When people lure animals, domestic or wild, into a trusting relationship of interaction, usually through appealing to their primary need for food — and then choose to harm them — to me, that’s one of the least noble expressions of human choice. It’s a betrayal of an implied trust.
In photography, this issue comes up time and again in terms of how humans treat or habituate wild animals. And how the behavior of the photographer affects the short-term or long-term well-being of the wild subject. There are some recognized standards, like those applied by the North American Nature Photography Association. As with anything there’s also some contention over how these guidelines apply to each individual situation.
Audubon Magazine recently ran a piece on this subject, entitled Picture Perfect. It’s definitely worth a read. The article addresses the game farms used for various wildlife shots, including those pristine closeups you often see in wildlife publications and hunting magazines.
The towhee photo gallery below plays into the issue of trust since I shot these images during a highly vulnerable time for birds: bath time. I was meandering by a shallow creek and saw this Spotted Towhee splashing around.
If Spotted Towhees had middle names, they’d all be Spotted “Elusive” Towhee or Spotted “Furtive” Towhee.
The towhee’s first, natural reaction was to scoot back into the shrubs. Normally, I’d move back at this point and give the bird a bit of space to do his thing. But before I could, he gave me the benefit of the doubt and hopped back into his bathing pool for some splashes. As these photos attest, his eye was on me the entire time. I sat at a distance — my 300mm 4/3 lens is actually an effective 600mm (35mm equivalent). And once I grabbed a few shots, I let him take the rest of his bath in peace.

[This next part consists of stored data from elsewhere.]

(** The store loop either writes nothing at all or leaves an unclaimed row
    of the (player, level) pair behind. *)
Lemma storeRewards_cases (userId : string) (level : Z) (rewards : list MilestoneReward)
    (db : Db) :
  fst (UserService.storeRewards db userId level rewards) = db
  \/ exists row rows',
       milestoneRewards (fst (UserService.storeRewards db userId level rewards))
       = milestoneRewards db ++ row :: rows'
       /\ UserService.isUnclaimedFor userId level row = true.
Proof.
  destruct rewards as [|reward rest]; simpl; [auto|].
  unfold UserService.milestoneReward_create.
  destruct (existsb _ (milestoneRewards db)); [auto|]. right.
  match goal with |- context [UserService.storeRewards ?d _ _ _] =>
    destruct (storeRewards_appends userId level rest d) as (extra & Hrows & _) end.
  exists (UserService.rowOfReward userId level reward), extra. split.
  - rewrite Hrows. simpl. rewrite <- app_assoc. reflexivity.
  - unfold UserService.isUnclaimedFor. simpl.
    rewrite String.eqb_refl, Z.eqb_refl. reflexivity.
Qed.

Lemma filter_app_hit {A : Type} (f : A -> bool) (l1 l2 : list A) (a : A) :
  f a = true -> filter f (l1 ++ a :: l2) <> [].
Proof.
  intros Ha. rewrite filter_app. simpl. rewrite Ha.
  destruct (filter f l1); discriminate.
Qed.

(** A second run for the same (player, level) leaves the database as the
    first run left it. *)
Lemma processMilestoneRewards_idempotent (userId : string) (level : Z) (db : Db) :
  fst (UserService.processMilestoneRewards userId level
         (fst (UserService.processMilestoneRewards userId level db)))
  = fst (UserService.processMilestoneRewards userId level db).
Proof.
  assert (Hkeep : forall d,
             filter (UserService.isUnclaimedFor userId level) (milestoneRewards d) <> [] ->
             fst (UserService.processMilestoneRewards userId level d) = d).
  { intros d Hd. unfold UserService.processMilestoneRewards.
    destruct (filter _ (milestoneRewards d)); [contradiction | reflexivity]. }
  destruct (filter (UserService.isUnclaimedFor userId level) (milestoneRewards db)) eqn:Ex.
  - assert (Hfirst : fst (UserService.processMilestoneRewards userId level db)
                     = fst (UserService.storeRewards db userId level
                              (UserService.milestones userId level))).
    { unfold UserService.processMilestoneRewards. rewrite Ex.
      destruct (UserService.storeRewards db userId level _) as [d r].
      destruct r; reflexivity. }
    destruct (storeRewards_cases userId level (UserService.milestones userId level) db)
      as [Hsame | (row & rows' & Hrows & Hrow)].
    + rewrite Hfirst, Hsame. rewrite Hfirst. exact Hsame.
    + rewrite Hfirst. apply Hkeep. rewrite Hrows. apply filter_app_hit. assumption.
  - rewrite (Hkeep db); [apply Hkeep|]; rewrite Ex; discriminate.
Qed.

(** After a successful [addExperience] the MilestoneReward table is the one
    [processMilestoneRewards] leaves for the new level when the player
    leveled up, and the old one otherwise. *)
Lemma addExperience_milestone_table
    (userId : string) (baseAmount : Q) (zoneId : option string) (now : Z)
    (db db' : Db) (gain : UserService.ExperienceGainResult) :
  UserService.addExperience userId baseAmount zoneId now db = (db', Ok gain) ->
  milestoneRewards db'
  = if UserService.gain_leveledUp gain
    then milestoneRewards
           (fst (UserService.processMilestoneRewards userId (UserService.gain_newLevel gain) db))
    else milestoneRewards db.
Proof.
  unfold UserService.addExperience.
  destruct (UserService.getUserById db userId) as [user|] eqn:Hfind; [|discriminate].
  destruct (UserService.levelUpLoop _ _ _ _) as [[newExperience newLevel] leveledUp].
  set (data := UserService.set_progress _ _ _).
  destruct (user_update_found db userId data now user Hfind eq_refl)
    as (db1 & Hupd & _ & Hrows & _).
  rewrite Hupd. destruct leveledUp.
  - pose proof (processMilestoneRewards_table_only userId newLevel db1 db Hrows) as Htable.
    destruct (UserService.processMilestoneRewards userId newLevel db1) as [db2 r].
    destruct r; [|discriminate].
    intros H. injection H as <- <-. simpl in *. assumption.
  - intros H. injection H as <- <-. simpl. assumption.
Qed.

(** C4, as stated, fails: one grant takes a player from level 49 to level
    50 and leaves three MilestoneReward rows for the pair (player, 50). *)
Lemma milestone_rows_counterexample :
  exists db' gain,
    UserService.addExperience "u" 120 None 0 (Examples.dbOf Examples.level49)
      = (db', Ok gain)
    /\ UserService.gain_oldLevel gain = 49%Z
    /\ UserService.gain_newLevel gain = 50%Z
    /\ List.length (rowsFor "u" 50 db') = 3%nat
    /\ ~ (List.length (rowsFor "u" 50 db') <= 1)%nat.
Proof.
  eexists. eexists. split; [vm_compute; reflexivity|].
  repeat split. vm_compute. lia.
Qed.

(** One grant can cross several levels; only the last one is processed.
    From level 4, 300 points lead to level 6 and level 5 gets no row. *)
Lemma addExperience_processes_new_level_only :
  exists db' gain,
    UserService.addExperience "u" 300 None 0 (Examples.dbOf Examples.level4)
      = (db', Ok gain)
    /\ UserService.gain_newLevel gain = 6%Z
    /\ rowsFor "u" 5 db' = [].
Proof.
  eexists. eexists. split; [vm_compute; reflexivity|].
  split; reflexivity.
Qed.

(** C4, amended. For every [addExperience] call that raises the level,
    the rows of the pair (player, new level) are those
    [processMilestoneRewards] leaves for the new level.  When the pair has no
    unclaimed row, a successful run appends one row per reward configured for
    the level: one at levels 5, 10 and 25, three at level 50, none at any
    other level.  A second run for the same pair leaves the database as the
    first run left it: a duplicated call adds no row. *)
Theorem milestone_trigger_contract :
  (forall userId baseAmount zoneId now db db' gain,
      UserService.addExperience userId baseAmount zoneId now db = (db', Ok gain) ->
      UserService.gain_leveledUp gain = true ->
      rowsFor userId (UserService.gain_newLevel gain) db'
      = rowsFor userId (UserService.gain_newLevel gain)
          (fst (UserService.processMilestoneRewards userId
                  (UserService.gain_newLevel gain) db)))
  /\ (forall userId level db,
        fst (UserService.processMilestoneRewards userId level
               (fst (UserService.processMilestoneRewards userId level db)))
        = fst (UserService.processMilestoneRewards userId level db))
  /\ (forall userId level db db' rewards,
        filter (UserService.isUnclaimedFor userId level) (milestoneRewards db) = [] ->
        UserService.processMilestoneRewards userId level db = (db', Ok rewards) ->
        rewards = UserService.milestones userId level
        /\ milestoneRewards db'
           = milestoneRewards db ++ map (UserService.rowOfReward userId level) rewards)
  /\ (forall userId level,
        List.length (UserService.milestones userId level)
        = if ((level =? 5) || (level =? 10) || (level =? 25))%Z then 1%nat
          else if (level =? 50)%Z then 3%nat else 0%nat).
Proof.
  split; [|split; [|split]].
  - intros userId baseAmount zoneId now db db' gain Hrun Hup.
    unfold rowsFor. rewrite (addExperience_milestone_table _ _ _ _ _ _ _ Hrun), Hup.
    reflexivity.
  - apply processMilestoneRewards_idempotent.
  - intros userId level db db' rewards Hnone.
    unfold UserService.processMilestoneRewards. rewrite Hnone.
    destruct (storeRewards_appends userId level (UserService.milestones userId level) db)
      as (extra & Hrows & Hok).
    destruct (UserService.storeRewards db userId level _) as [d r].
    destruct r as [[]|]; [|discriminate].
    intros H. injection H as <- <-. simpl in *.
    split; [reflexivity|]. rewrite Hrows, (Hok eq_refl). reflexivity.
  - intros userId level. unfold UserService.milestones.
    destruct (level =? 5)%Z; [reflexivity|].
    destruct (level =? 10)%Z; [reflexivity|].
    destruct (level =? 25)%Z; [reflexivity|].
    destruct (level =? 50)%Z; reflexivity.
Qed.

Anyone who’s out there on the trails, with a camera, knows these moments happen. They are precious beyond description and I’d go so far as to say transcendent. Meeting the eyes of a deer in the scrub . . . coming upon a Killdeer nest with a parent so protective she’ll fake her own disability to lure you away from the nest . . . catching a mother opossum by surprise, toting her young in the dusky quiet . . . in all of those moments, the animal has a split second to contemplate her next move, to assess my danger as a human. I’m not perfect in my behavior. I muck up. But I do think it’s important to recognize intent . . . that in all of those moments, I have a choice about how I treat that vulnerability. I choose not to take advantage of that trust.